A pesar de que Sartre y Camus ganan la primera plana, los franceses leen a Breton, que prepara una antología de sus poemas. Lo entrevistan en la radio, le piden su opinión acerca del existencialismo.
—Como tú vives en México, te mantienes al margen de la moda y esa es una gran ventaja, Leonora.
La desilusión política de Breton es evidente y Leonora no sabe responder a sus preguntas sobre la influencia de Trotsky.
—¿Conoces a algún seguidor de Trotsky?
—Del único que sé algo es de Victor Serge y él solo vive para escribir.
—Sigo creyendo que ningún hombre debe imponerle su autoridad a otro.
Leonora no responde. ¿Para qué?
—Fuiste la musa de hombres superiores —sonríe Breton.
Leonora se enfurece.
—Yo no tuve tiempo de ser la musa de nadie. Estaba ocupada rebelándome en contra de mi familia y aprendiendo a ser artista.

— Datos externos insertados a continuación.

(* ===== verification/Ports.v ===== *)
(** * Port I/O and the interrupt chips (asm/io.h, pic.c, pit.c)

    The devices behind the ports are not code of the kernel: they are an
    instance of [Ports], whose reads and writes act on a device state [D].
    [pic_ports] is such an instance, a pair of interrupt masks as the 8259 keeps
    them. *)

From S2P Require Import Prelude State.

Class Ports (D : Type) := {
  port_in : Z -> D -> Z * D;
  port_out : Z -> Z -> D -> D
}.

Section Drivers.
Context {D : Type} `{Ports D}.

Definition inb (port : Z) : M D Z := fun d => let (v, d') := port_in port d in Ret (u8 v) d'.
Definition outb (port value : Z) : M D unit := fun d => Ret tt (port_out port (u8 value) d).
Definition inl (port : Z) : M D Z := fun d => let (v, d') := port_in port d in Ret (u32 v) d'.
Definition outl (port value : Z) : M D unit := fun d => Ret tt (port_out port (u32 value) d).

(** ** pic.c *)

Definition kpic_init : M D unit :=
  _ <- outb 0x20 0x11 ;; _ <- outb 0xA0 0x11 ;;
  _ <- outb 0x21 0x20 ;; _ <- outb 0xA1 0x28 ;;
  _ <- outb 0x21 0x04 ;; _ <- outb 0xA1 0x02 ;;
  _ <- outb 0x21 0x01 ;; _ <- outb 0xA1 0x01 ;;
  _ <- outb 0x21 0xFE ;; outb 0xA1 0xFF.

Definition kpic_eoi (irq : Z) : M D unit :=
  _ <- (if 8 <=? irq then outb 0xA0 0x20 else ret tt) ;; outb 0x20 0x20.

Definition kpic_disable : M D unit := _ <- outb 0x21 0xFF ;; outb 0xA1 0xFF.

Definition kpic_enable_irq (irq : Z) : M D unit :=
  if irq <? 8 then
    v <- inb 0x21 ;; outb 0x21 (Z.land v (Z.lnot (u8 (Z.shiftl 1 irq))))
  else if irq <? 16 then
    v <- inb 0xA1 ;; outb 0xA1 (Z.land v (Z.lnot (u8 (Z.shiftl 1 (irq - 8)))))
  else ret tt.

Definition kpic_disable_irq (irq : Z) : M D unit :=
  if irq <? 8 then
    v <- inb 0x21 ;; outb 0x21 (Z.lor v (u8 (Z.shiftl 1 irq)))
  else if irq <? 16 then
    v <- inb 0xA1 ;; outb 0xA1 (Z.lor v (u8 (Z.shiftl 1 (irq - 8))))
  else ret tt.

(** ** pit.c *)

Definition PIT_FREQUENCY : Z := 1193182.
Definition PIT_CHANNEL0 : Z := 0x40.
Definition PIT_COMMAND : Z := 0x43.
Definition PIT_CH0 : Z := 0x00.
Definition PIT_LOHI : Z := 0x30.
Definition PIT_MODE2 : Z := 0x04.

(** Division by a frequency of zero faults. *)
Definition kpit_set_freq (freq : Z) : M D unit :=
  if freq =? 0 then stuck else
  let divisor := u16 (PIT_FREQUENCY / freq) in
  _ <- outb PIT_COMMAND (Z.lor (Z.lor PIT_CH0 PIT_LOHI) PIT_MODE2) ;;
  _ <- outb PIT_CHANNEL0 (Z.land divisor 0xFF) ;;
  outb PIT_CHANNEL0 (Z.land (Z.shiftr divisor 8) 0xFF).
End Drivers.

(** ** The interrupt masks of the two chips *)

(** The initialisation words of [kpic_init] precede the masks on the data ports;
    [pic_icw] counts how many are still to come on each. *)
Record pic_t := { pic_m : Z; pic_s : Z; pic_icw_m : nat; pic_icw_s : nat; pic_eois : list Z }.

Definition pic_out (port v : Z) (d : pic_t) : pic_t :=
  if port =? 0x20 then
    if Z.testbit v 4 then {| pic_m := 0; pic_s := pic_s d; pic_icw_m := 3; pic_icw_s := pic_icw_s d;
                             pic_eois := pic_eois d |}
    else {| pic_m := pic_m d; pic_s := pic_s d; pic_icw_m := pic_icw_m d; pic_icw_s := pic_icw_s d;
            pic_eois := pic_eois d ++ [0x20] |}
  else if port =? 0xA0 then
    if Z.testbit v 4 then {| pic_m := pic_m d; pic_s := 0; pic_icw_m := pic_icw_m d; pic_icw_s := 3;
                             pic_eois := pic_eois d |}
    else {| pic_m := pic_m d; pic_s := pic_s d; pic_icw_m := pic_icw_m d; pic_icw_s := pic_icw_s d;
            pic_eois := pic_eois d ++ [0xA0] |}
  else if port =? 0x21 then
    match pic_icw_m d with
    | O => {| pic_m := v; pic_s := pic_s d; pic_icw_m := 0; pic_icw_s := pic_icw_s d;
              pic_eois := pic_eois d |}
    | S n => {| pic_m := pic_m d; pic_s := pic_s d; pic_icw_m := n; pic_icw_s := pic_icw_s d;
                pic_eois := pic_eois d |}
    end
  else if port =? 0xA1 then
    match pic_icw_s d with
    | O => {| pic_m := pic_m d; pic_s := v; pic_icw_m := pic_icw_m d; pic_icw_s := 0;
              pic_eois := pic_eois d |}
    | S n => {| pic_m := pic_m d; pic_s := pic_s d; pic_icw_m := pic_icw_m d; pic_icw_s := n;
                pic_eois := pic_eois d |}
    end
  else d.

#[export] Instance pic_ports : Ports pic_t := {|
  port_in port d := (if port =? 0x21 then pic_m d else if port =? 0xA1 then pic_s d else 0, d);
  port_out := pic_out
|}.

(** IRQ [i] is masked. *)
Definition irq_masked (d : pic_t) (i : Z) : bool :=
  if i <? 8 then Z.testbit (pic_m d) i else Z.testbit (pic_s d) (i - 8).

Definition pic_ready (d : pic_t) : Prop :=
  pic_icw_m d = 0%nat /\ pic_icw_s d = 0%nat /\ 0 <= pic_m d < 256 /\ 0 <= pic_s d < 256.

Lemma u8_shift1 b : 0 <= b < 8 -> u8 (Z.shiftl 1 b) = Z.shiftl 1 b.
Proof.
  intros Hb. apply u8_small. rewrite Z.shiftl_1_l.
  split; [lia|]. change 256 with (2 ^ 8). apply Z.pow_lt_mono_r; lia.
Qed.

Lemma clear_mask v b i :
  0 <= b < 8 -> 0 <= i < 8 ->
  Z.testbit (u8 (Z.land v (Z.lnot (u8 (Z.shiftl 1 b))))) i = negb (bool_decide (i = b)) && Z.testbit v i.
Proof. intros Hb Hi. rewrite u8_shift1 by lia. by apply testbit_clear_bit. Qed.

Lemma set_mask v b i :
  0 <= b < 8 -> 0 <= i < 8 ->
  Z.testbit (u8 (Z.lor v (u8 (Z.shiftl 1 b)))) i = bool_decide (i = b) || Z.testbit v i.
Proof. intros Hb Hi. rewrite u8_shift1 by lia. by apply testbit_set_bit. Qed.

Lemma bool_decide_shift i b c : bool_decide (i - c = b - c) = bool_decide (i = b).
Proof. apply bool_decide_ext. lia. Qed.

(** ** Properties *)

(** [kpic_enable_irq] unmasks the given line, on the chip that carries it,
    and [kpic_disable_irq] masks it; no other of the 16 lines changes, and a line
    number of 16 or more is ignored. *)
Lemma kpic_irq_mask irq d :
  pic_ready d -> 0 <= irq ->
  exists d1 d2, kpic_enable_irq irq d = Ret tt d1 /\ kpic_disable_irq irq d = Ret tt d2
    /\ pic_ready d1 /\ pic_ready d2
    /\ (forall i, 0 <= i < 16 -> irq_masked d1 i = negb (bool_decide (i = irq)) && irq_masked d i)
    /\ (forall i, 0 <= i < 16 -> irq_masked d2 i = bool_decide (i = irq) || irq_masked d i).
Proof.
  intros (H1 & H2 & H3 & H4) Hirq. unfold kpic_enable_irq, kpic_disable_irq.
  destruct (Z.ltb_spec irq 8); [|destruct (Z.ltb_spec irq 16)].
  1-2: eexists _, _; split; [reflexivity|]; split; [reflexivity|]; simpl; unfold pic_out; simpl; rewrite ?H1, ?H2;
    split; [split_and!; simpl; first [done|lia|apply (proj1 (u8_range _))|apply (proj2 (u8_range _))]|];
    split; [split_and!; simpl; first [done|lia|apply (proj1 (u8_range _))|apply (proj2 (u8_range _))]|].
  - split; intros i Hi; unfold irq_masked; simpl; (destruct (Z.ltb_spec i 8);
      [|by rewrite bool_decide_eq_false_2 by lia]); rewrite (u8_small (pic_m d)) by done.
    + apply clear_mask; lia.
    + apply set_mask; lia.
  - split; intros i Hi; unfold irq_masked; simpl; (destruct (Z.ltb_spec i 8);
      [by rewrite bool_decide_eq_false_2 by lia|]); rewrite (u8_small (pic_s d)) by done;
      rewrite <- (bool_decide_shift i irq 8).
    + apply clear_mask; lia.
    + apply set_mask; lia.
  - exists d, d. split; [done|]. split; [done|]. do 2 (split; [done|]).
    split; intros i Hi; by rewrite bool_decide_eq_false_2 by lia.
Qed.

Lemma kpic_irq_mask_witness :
  exists d1 d2, let d := {| pic_m := 0xFE; pic_s := 0xFF; pic_icw_m := 0; pic_icw_s := 0; pic_eois := [] |} in
    kpic_enable_irq 1 d = Ret tt d1 /\ kpic_disable_irq 1 d = Ret tt d2 /\ irq_masked d1 1 = false.
Proof.
  destruct (kpic_irq_mask 1 {| pic_m := 0xFE; pic_s := 0xFF; pic_icw_m := 0; pic_icw_s := 0; pic_eois := [] |})
    as (d1 & d2 & H1 & H2 & _ & _ & Hm & _); [split_and!; simpl; (done || lia)|lia|].
  exists d1, d2. split; [exact H1|]. split; [exact H2|]. by rewrite Hm.
Defined.

(** after [kpic_init], whatever the chips did before, only IRQ 0 is unmasked. *)
Lemma kpic_init_masks (d : pic_t) :
  exists d', kpic_init d = Ret tt d' /\ pic_ready d'
    /\ forall i, 0 <= i < 16 -> irq_masked d' i = negb (bool_decide (i = 0)).
Proof.
  eexists. split; [reflexivity|]. split; [split_and!; simpl; (done || lia)|].
  intros i Hi. assert (Hall : forall n, (n < 16)%nat -> irq_masked
    {| pic_m := 0xFE; pic_s := 0xFF; pic_icw_m := 0; pic_icw_s := 0; pic_eois := [] |} (Z.of_nat n)
    = negb (bool_decide (Z.of_nat n = 0))).
  { intros n Hn. do 16 (destruct n as [|n]; [done|]). lia. }
  specialize (Hall (Z.to_nat i) ltac:(lia)). rewrite Z2Nat.id in Hall by lia. exact Hall.
Qed.

(** A device that records what is written to it. *)
#[export] Instance log_ports : Ports (list (Z * Z)) := {|
  port_in _ d := (0, d);
  port_out p v d := d ++ [(p, v)]
|}.

(** The two data bytes of [kpit_set_freq] are the halves of the 16-bit divisor,
    which is exact for frequencies of at least 19 Hz. *)
Lemma kpit_divisor freq log :
  19 <= freq ->
  exists lo hi, kpit_set_freq freq log = Ret tt (log ++ [(PIT_COMMAND, 0x34); (PIT_CHANNEL0, lo); (PIT_CHANNEL0, hi)])
    /\ lo + 256 * hi = PIT_FREQUENCY / freq /\ 0 <= lo < 256 /\ 0 <= hi < 256.
Proof.
  intros Hf. unfold kpit_set_freq. rewrite (proj2 (Z.eqb_neq freq 0)) by lia.
  assert (Hd : 0 <= PIT_FREQUENCY / freq < 65536).
  { split; [apply Z.div_pos; unfold PIT_FREQUENCY; lia|].
    apply Z.div_lt_upper_bound; unfold PIT_FREQUENCY; lia. }
  rewrite (u16_small _ Hd). set (dv := PIT_FREQUENCY / freq) in *.
  change 0xFF with (Z.ones 8). rewrite !Z.land_ones, Z.shiftr_div_pow2 by lia.
  change (2 ^ 8) with 256. exists (dv mod 256), (dv / 256 mod 256).
  split; [|split; [div_lia|split; apply Z.mod_pos_bound; lia]].
  unfold outb, bind. cbn [port_out log_ports]. rewrite <- !app_assoc. cbn [app].
  by rewrite !(u8_small (_ mod 256)) by (apply Z.mod_pos_bound; lia).
Qed.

—Tus padres persiguieron a Max como si fuera un psicópata al que hay que expulsar de la sociedad.
—Sí, le hicieron la vida imposible; pero también a mí me la hicieron.
La conversación languidece, cosa imposible en otros tiempos y Leonora ve llegar a Leonor Fini con alivio.
—Antonin Artaud murió. Extraño su sonrisa de diablo. A Péret lo veo poco. Ya nada es como antes —se despide Breton.
Leonor Fini los invita a Les Fíalles a comprar los caracoles que quiere ofrecerles a la hora de cenar en compañía de Péret.
—No voy a comer esos pobres animalitos —protesta Pablo.
—Son escargots, te van a fascinar.
Benjamin Péret toma a Pablo de la mano para atravesar el Boulevard des Capucines; el niño, asustado por el tráfico, le da una patada en la espinilla y lo muerde. Al llegar al otro lado de la calle, Leonora reprende a su hijo:
—¿Qué te pasa, te crees azteca?
Leonor Fini, Benjamin Péret y Leonora terminan hasta el último de los escargots al ajo y al vino blanco. Gaby protesta:
—Estoy muy disgustado contigo, Ma, creí que amabas a los animales.
Al igual que Breton, Péret, desanimado, pregunta varias veces por Remedios y asegura extrañar México:
—Pero si decías que era el lugar más triste de la Tierra.
—Creo que yo era el triste.
Para los surrealistas, los niños son objets trouvés a los que hay que entretener para poder conversar con su madre.
—Cuidado, Pablo ya está cabalgando la escultura de Giacometti.
—Míralo, quiere mejorar este Picasso.
—Leonora, si los dejaras tus hijos tirarían la Torre Eiffel, Notre Dame y el Arco de Triunfo.
Leonora ya no los llama los anticristos como cuando eran niños y los lleva a Hauterives y al valle del Ródano a dormir en una granja. El cartero Cheval la atrae aún más al ver el interés de Gaby. Pablo saca una libreta y dibuja los detalles de las esculturas. «Son mejores que las de Max», piensa.
También los viñedos y la vendimia ejercen su encanto. Leonora enferma de gripe y sus hijos salen envueltos en sus capas recién compradas y le llevan a la cama tisanas y compotas. «Edward —escribe ansiosa—: ¿Habría alguna posibilidad de vivir en Francia o Inglaterra? ¿Crees que Chiki podría encontrar trabajo? Yo pinto donde sea pero ¿qué hago con Chiki?».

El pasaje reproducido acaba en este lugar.